Stored items
--------

(* ===== verification/PyStrSpec.v ===== *)
(** * Reference specifications of the string operations

    [PyStr] computes [str.replace] with fuel ([replace_fuel], fuel
    [len(s)]) so that it is a plain structural [Fixpoint].  This file
    gives the operation a total definition by well-founded recursion on
    the length of the string ([str_replace], with Equations), proves that
    the fuel [len(s)] is always enough (more fuel changes nothing) and
    that [py_replace] is [str_replace] for every non-empty pattern, with
    the equations [Publisher] uses for the clone URL.  It also states
    [needle in hay] declaratively: [py_in] holds exactly when the needle
    occurs in the haystack, the fact the branch-exists test of
    [push_to_github] relies on. *)

From S2P Require Import Prelude PyStr.
From Equations Require Import Equations.

Local Open Scope string_scope.

Lemma substring_length_le n m s : String.length (substring n m s) <= String.length s.
Proof.
  revert n m. induction s as [|c s IH]; intros [|n] [|m]; simpl; auto with arith.
  all: try (specialize (IH 0 m); lia); try (specialize (IH n (S m)); lia).
  all: try (specialize (IH n m); lia); try (specialize (IH n 0); lia).
Qed.

(** [s.replace(old, new)] for [old = o :: os], scanning left to right:
    each recursive call is on a strictly shorter suffix. *)
Equations? str_replace (o : ascii) (os new s : string) : string by wf (String.length s) lt :=
  str_replace o os new EmptyString := EmptyString;
  str_replace o os new (String c r) with String.prefix (String o os) (String c r) => {
    | true := new ++ str_replace o os new
                 (substring (String.length (String o os)) (String.length (String c r)) (String c r));
    | false := String c (str_replace o os new r) }.
Proof.
  all: simpl; try lia.
  pose proof (substring_length_le (String.length os) (S (String.length r)) r). lia.
Qed.

(** Any fuel at least the length of the string computes the reference. *)
Lemma replace_fuel_ref fuel o os new s :
  String.length s <= fuel -> replace_fuel fuel (String o os) new s = str_replace o os new s.
Proof.
  revert s. induction fuel as [|fuel IH]; intros s Hs.
  - destruct s; simpl in *; [by simp str_replace|lia].
  - destruct s as [|c r]; [by simp str_replace|]. cbn [replace_fuel]. simp str_replace.
    destruct (String.prefix (String o os) (String c r)) eqn:E; simp str_replace.
    + rewrite IH; [done|]. simpl in Hs |- *.
      pose proof (substring_length_le (String.length os) (S (String.length r)) r). lia.
    + rewrite IH; [done|]. simpl in Hs. lia.
Qed.

(** The fuel of [py_replace] is enough: for a non-empty pattern, any fuel
    at least [len(s)] gives the result that fuel [len(s)] gives, so the
    model never stops early; the loop of [str.replace] terminates within
    [len(s)] steps. *)
Lemma replace_fuel_enough fuel old new s :
  old <> "" -> String.length s <= fuel ->
  replace_fuel fuel old new s = replace_fuel (String.length s) old new s.
Proof.
  intros Hold Hs. destruct old as [|o os]; [done|].
  by rewrite !replace_fuel_ref.
Qed.

(** [py_replace] is the well-founded reference [str_replace] for every
    non-empty pattern. *)
Lemma py_replace_reference s o os new :
  py_replace s (String o os) new = str_replace o os new s.
Proof. unfold py_replace. simpl. by apply replace_fuel_ref. Qed.

(** [needle in hay] holds exactly when the needle occurs in the haystack. *)
Lemma prefix_spec (n h : string) : String.prefix n h = true <-> exists q, h = n ++ q.
Proof.
  split.
  - revert h. induction n as [|c n IH]; intros h Hp; [by exists h|].
    destruct h as [|c' h]; [done|]. simpl in Hp.
    destruct (ascii_dec c c') as [->|]; [|done].
    destruct (IH h Hp) as [q ->]. by exists q.
  - intros [q ->]. apply prefix_app_self.
Qed.

Lemma py_in_spec (n h : string) : py_in n h = true <-> exists p q, h = p ++ n ++ q.
Proof.
  split.
  - induction h as [|c h IH]; intros Hin; rewrite py_in_unfold in Hin.
    + apply orb_true_iff in Hin as [Hp|]; [|done].
      apply prefix_spec in Hp as [q Hq]. by exists "", q.
    + apply orb_true_iff in Hin as [Hp|Hr].
      * apply prefix_spec in Hp as [q Hq]. by exists "", q.
      * destruct (IH Hr) as (p & q & ->). by exists (String c p), q.
  - intros (p & q & ->). by apply py_in_app_r, py_in_front.
Qed.

Lemma str_replace_cons o os new c r :
  str_replace o os new (String c r) =
    if String.prefix (String o os) (String c r)
    then new ++ str_replace o os new
           (substring (String.length (String o os)) (String.length (String c r)) (String c r))
    else String c (str_replace o os new r).
Proof. simp str_replace. by destruct (String.prefix (String o os) (String c r)). Qed.

(** A text without the pattern is left as it is. *)
Lemma str_replace_absent o os new s :
  py_in (String o os) s = false -> str_replace o os new s = s.
Proof.
  induction s as [|c r IH]; intros Hin; simp str_replace; [done|].
  rewrite py_in_unfold, orb_false_iff in Hin. destruct Hin as [Hp Hr].
  rewrite Hp. simp str_replace. by rewrite IH.
Qed.

Lemma substring_app_r_le p q m :
  String.length q <= m -> substring (String.length p) m (p ++ q) = q.
Proof.
  intros Hm. induction p as [|c p IH]; [|exact IH]. simpl. revert m Hm.
  induction q as [|c q IHq]; intros [|m] Hm; simpl in *; try done; [lia|].
  rewrite IHq; [done|lia].
Qed.
(** * delira: the type-preserving JSON codec and the tensorboardX handler

    A shallow embedding of

      - [delira/utils/external/trixi/json_utils.py]: the encoder classes
        [CustomJSONEncoder], [MultiTypeEncoder], [ModuleMultiTypeEncoder]
        and the decoder classes [CustomJSONDecoder], [MultiTypeDecoder],
        [ModuleMultiTypeDecoder];
      - [delira/logging/tensorboardx_handler.py]: [TensorboardXHandler]
        with [_create_frequencies] and [emit].

    Python values are a tagged union [PyVal]; a computation returns an
    [outcome] (a value or a raised exception) together with the warnings
    it emitted.  What the host runtime decides (the digits of a finite
    float, the text of objects whose [repr] or [str] is their class's,
    the module registry behind [importlib], the literals outside the
    grammar modelled for [ast.literal_eval]) is gathered in the class
    [Host]; what the handler meets (the tensorboardX logger, the
    arithmetic of periods that are no native numbers) in the class
    [TensorboardXHandler.Logger]. *)

From Stdlib Require Import ZArith List String Ascii Bool Lia Arith.
From Stdlib Require Import DecimalString DecimalZ DecimalPos DecimalN DecimalFacts.
Import ListNotations.
Local Open Scope string_scope.
Set Warnings "-register-all".

(* ===================================================================== *)
(** ** Exceptions, outcomes and the warning channel                       *)
(* ===================================================================== *)

Inductive pyexc : Type :=
| ValueError
| TypeError
| SyntaxError
| ZeroDivisionError
| KeyError
| NotImplementedError
| ReprError.          (* whatever escapes a user-defined [__repr__] or
                         [__str__] *)

Inductive outcome (A : Type) : Type :=
| Return (a : A)
| Raise (e : pyexc).
Arguments Return {A} a.
Arguments Raise {A} e.

(** A computation: its outcome and the messages handed to
    [warnings.warn], oldest first. *)
Definition Py (A : Type) : Type := (outcome A * list string)%type.

Definition ret {A} (a : A) : Py A := (Return a, []).
Definition throw {A} (e : pyexc) : Py A := (Raise e, []).
Definition warn (msg : string) : Py unit := (Return tt, [msg]).
Definition lift {A} (o : outcome A) : Py A := (o, []).

Definition bind {A B} (m : Py A) (f : A -> Py B) : Py B :=
  match m with
  | (Return a, w) => let (r, w') := f a in (r, (w ++ w')%list)
  | (Raise e, w) => (Raise e, w)
  end.

Notation "x <- m ;; k" := (bind m (fun x => k))
  (at level 61, m at next level, right associativity).
Notation "m ;;; k" := (bind m (fun _ => k))
  (at level 61, right associativity).

(** [try: m except Exception as e: h e] *)
Definition try_except {A} (m : Py A) (h : pyexc -> Py A) : Py A :=
  match m with
  | (Return a, w) => (Return a, w)
  | (Raise e, w) => let (r, w') := h e in (r, (w ++ w')%list)
  end.

Definition obind {A B} (o : outcome A) (f : A -> outcome B) : outcome B :=
  match o with
  | Return a => f a
  | Raise e => Raise e
  end.

(* ===================================================================== *)
(** ** Text: slicing, prefixes, splitting                                 *)
(* ===================================================================== *)

Fixpoint drop (n : nat) (s : string) : string :=
  match n, s with
  | O, _ => s
  | S _, EmptyString => EmptyString
  | S k, String _ r => drop k r
  end.

Fixpoint take (n : nat) (s : string) : string :=
  match n, s with
  | O, _ => EmptyString
  | S _, EmptyString => EmptyString
  | S k, String c r => String c (take k r)
  end.

(** [s[a:-1]]: the characters at positions [a <= i < len(s) - 1]. *)
Definition slice_to_last (a : nat) (s : string) : string :=
  take (String.length s - 1 - a) (drop a s).

(** [s.startswith(p)] *)
Definition startswith (s p : string) : bool := String.prefix p s.

(** [s.split(".")]: never empty; [""] splits into [[""]]. *)
Fixpoint split_dot (s : string) : list string :=
  match s with
  | EmptyString => [EmptyString]
  | String c r =>
      if Ascii.eqb c "."%char then EmptyString :: split_dot r
      else match split_dot r with
           | [] => [String c EmptyString]
           | p :: ps => String c p :: ps
           end
  end.

(** [".".join(parts)] *)
Definition join_dot (parts : list string) : string := String.concat "." parts.

(** [parts[:-1]] *)
Definition all_but_last {A} (l : list A) : list A := removelast l.

Definition code (c : ascii) : nat := nat_of_ascii c.

Definition is_digit (c : ascii) : bool :=
  (48 <=? code c)%nat && (code c <=? 57)%nat.

Definition digit_val (c : ascii) : N := N.of_nat (code c - 48).

(** The white space [int()] and [float()] skip around a number, for code
    points below 256: tab to carriage return, the space, U+0085 and
    U+00A0.  (The separators U+001C to U+001F, which [str.strip()]
    removes, are not among them.) *)
Definition is_space (c : ascii) : bool :=
  let n := code c in
  ((9 <=? n) && (n <=? 13) || (n =? 32) || (n =? 133) || (n =? 160))%nat.

Fixpoint lstrip (s : string) : string :=
  match s with
  | EmptyString => EmptyString
  | String c r => if is_space c then lstrip r else s
  end.

Fixpoint rstrip (s : string) : string :=
  match s with
  | EmptyString => EmptyString
  | String c r =>
      match rstrip r with
      | EmptyString => if is_space c then EmptyString else String c EmptyString
      | r' => String c r'
      end
  end.

Definition strip (s : string) : string := rstrip (lstrip s).

Definition lower_char (c : ascii) : ascii :=
  if ((65 <=? code c) && (code c <=? 90))%nat
  then ascii_of_nat (code c + 32) else c.

Fixpoint lower (s : string) : string :=
  match s with
  | EmptyString => EmptyString
  | String c r => String (lower_char c) (lower r)
  end.

(* ===================================================================== *)
(** ** Integers as text: [str(int)] and [int(str)]                        *)
(* ===================================================================== *)

(** ["{}".format(n)] for an integer: decimal digits, ["-"] if negative. *)
Definition str_int (z : Z) : string := NilZero.string_of_int (Z.to_int z).

(** The digit part of [int(text)]: decimal digits, single underscores
    allowed between two digits.  [after_digit] tells whether the previous
    character was a digit. *)
Fixpoint int_digits (s : string) (acc : N) (after_digit : bool) : option N :=
  match s with
  | EmptyString => if after_digit then Some acc else None
  | String c r =>
      if is_digit c then int_digits r (10 * acc + digit_val c)%N true
      else if Ascii.eqb c "_"%char
           then (if after_digit then int_digits r acc false else None)
           else None
  end.

Definition split_sign (s : string) : bool * string :=
  match s with
  | String c r =>
      if Ascii.eqb c "-"%char then (true, r)
      else if Ascii.eqb c "+"%char then (false, r)
      else (false, s)
  | EmptyString => (false, s)
  end.

(** [int(text)]: surrounding white space stripped, optional sign, then the
    digit part; [ValueError] otherwise. *)
Definition int_of_text (s : string) : outcome Z :=
  let (neg, body) := split_sign (strip s) in
  match int_digits body 0%N false with
  | Some n => Return (if neg then (- Z.of_N n)%Z else Z.of_N n)
  | None => Raise ValueError
  end.

(* ===================================================================== *)
(** ** Floats                                                             *)
(* ===================================================================== *)

(** A binary floating-point value: not-a-number, an infinity, a signed
    zero, or [(-1)^neg * m * 2^e]. *)
Inductive pyfloat : Type :=
| FNan
| FInf (neg : bool)
| FZero (neg : bool)
| FFinite (neg : bool) (m : positive) (e : Z).

Definition fneg (f : pyfloat) : pyfloat :=
  match f with
  | FNan => FNan
  | FInf n => FInf (negb n)
  | FZero n => FZero (negb n)
  | FFinite n m e => FFinite (negb n) m e
  end.

Definition signed (neg : bool) (z : Z) : Z := if neg then (- z)%Z else z.

(** [m1 * 2^e1 = m2 * 2^e2], compared after scaling to the smaller
    exponent. *)
Definition scaled_eqb (m1 : Z) (e1 : Z) (m2 : Z) (e2 : Z) : bool :=
  let e := Z.min e1 e2 in
  (m1 * 2 ^ (e1 - e) =? m2 * 2 ^ (e2 - e))%Z.

(** [x == y] on floats, except that not-a-number counts as the same
    dictionary key as itself (the object is found by identity). *)
Definition float_eqb (x y : pyfloat) : bool :=
  match x, y with
  | FNan, FNan => true
  | FInf a, FInf b => Bool.eqb a b
  | FZero _, FZero _ => true
  | FFinite a m1 e1, FFinite b m2 e2 =>
      scaled_eqb (signed a (Zpos m1)) e1 (signed b (Zpos m2)) e2
  | _, _ => false
  end.

(** [z == f] for an integer and a float, exactly. *)
Definition int_float_eqb (z : Z) (f : pyfloat) : bool :=
  match f with
  | FZero _ => (z =? 0)%Z
  | FFinite n m e => scaled_eqb z 0 (signed n (Zpos m)) e
  | _ => false
  end.

Inductive int_kind : Type :=
| Int8 | Int16 | Int32 | Int64 | UInt8 | UInt16 | UInt32 | UInt64.

Inductive float_kind : Type := Float16 | Float32 | Float64.

(** The storage of a numeric array: its element type and the elements in
    row-major order. *)
Inductive ndbuffer : Type :=
| IntBuffer (k : int_kind) (data : list Z)
| FloatBuffer (k : float_kind) (data : list pyfloat).

(* ===================================================================== *)
(** ** Python values                                                      *)
(* ===================================================================== *)

Inductive PyVal : Type :=
| PNone
| PBool (b : bool)
| PInt (z : Z)                                  (* native [int] *)
| PFloat (f : pyfloat)                          (* native [float] *)
| PStr (s : string)
| PList (l : list PyVal)
| PTuple (l : list PyVal)                       (* a plain [tuple] *)
| PTupleSub (cls : string) (oid : nat) (l : list PyVal)
                                                (* an instance of a subclass of
                                                   [tuple] that compares and hashes
                                                   as a tuple; its text is its
                                                   class's *)
| PDict (d : list (PyVal * PyVal))              (* in insertion order *)
| NpInteger (k : int_kind) (z : Z)              (* [np.integer] scalar *)
| NpFloating (k : float_kind) (f : pyfloat)     (* [np.floating] scalar *)
| NdArray (shape : list nat) (buf : ndbuffer)   (* [np.ndarray] *)
| PType (module_ name_ : string) (oid : nat)    (* a class whose type is [type]:
                                                   its [__module__], its [__name__]
                                                   and the identity of the object *)
| TorchDtype (text : string)                    (* [torch.dtype]; [text] is [str(obj)] *)
| PFunction (module_ name_ : string)            (* [FunctionType] *)
| PModule (name_ : string)                      (* [ModuleType] *)
| PObject (cls : string) (oid : nat).           (* an instance of any other class *)

(** What the host runtime supplies. *)
Class Host : Type := {
  (** the shortest decimal text that reads back as [m * 2^e]
      ([float.__repr__] without the sign), e.g. ["2.5"], ["1e+16"] *)
  finite_repr : positive -> Z -> string;
  (** the float nearest to an unsigned decimal text, if it is one *)
  finite_of_text : string -> option pyfloat;
  (** [repr(obj)] where the text depends on the runtime (addresses,
      library versions, user-defined [__repr__]) *)
  runtime_repr : PyVal -> outcome string;
  (** ["{}".format(obj)] for an instance of a subclass of [tuple]: what
      its [__format__] gives, which is [str(obj)] unless the class has a
      [__format__] of its own *)
  runtime_format : PyVal -> outcome string;
  (** [importlib.import_module(name)]; [None] when it raises *)
  import_module : string -> option PyVal;
  (** [getattr(obj, name)]; [None] when it raises *)
  getattr : PyVal -> string -> option PyVal;
  (** [ast.literal_eval(text)] for a text outside the grammar that is
      modelled below *)
  literal_eval_other : string -> outcome PyVal;
  (** [traceback.format_exc()] inside an [except] block *)
  format_exc : pyexc -> string
}.

Definition newline : string := String (ascii_of_nat 10) EmptyString.
Definition dquote : ascii := ascii_of_nat 34.
Definition squote : ascii := ascii_of_nat 39.
Definition backslash : ascii := ascii_of_nat 92.

Section FloatText.
Context {H : Host}.

(** [repr(f)], which is also ["{}".format(f)]. *)
Definition float_repr (f : pyfloat) : string :=
  match f with
  | FNan => "nan"
  | FInf n => if n then "-inf" else "inf"
  | FZero n => if n then "-0.0" else "0.0"
  | FFinite n m e => if n then "-" ++ finite_repr m e else finite_repr m e
  end.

--------

# [WHAT YOU HAVE TO DO]
Copy out, exactly and alone, the lines of the entries above between the ones holding "PType (module_ name_" and "finite_repr : positive -> Z -> string;", inclusive.

# [OUTPUT FOR THIS TASK]
| PType (module_ name_ : string) (oid : nat)    (* a class whose type is [type]:
                                                   its [__module__], its [__name__]
                                                   and the identity of the object *)
| TorchDtype (text : string)                    (* [torch.dtype]; [text] is [str(obj)] *)
| PFunction (module_ name_ : string)            (* [FunctionType] *)
| PModule (name_ : string)                      (* [ModuleType] *)
| PObject (cls : string) (oid : nat).           (* an instance of any other class *)

(** What the host runtime supplies. *)
Class Host : Type := {
  (** the shortest decimal text that reads back as [m * 2^e]
      ([float.__repr__] without the sign), e.g. ["2.5"], ["1e+16"] *)
  finite_repr : positive -> Z -> string;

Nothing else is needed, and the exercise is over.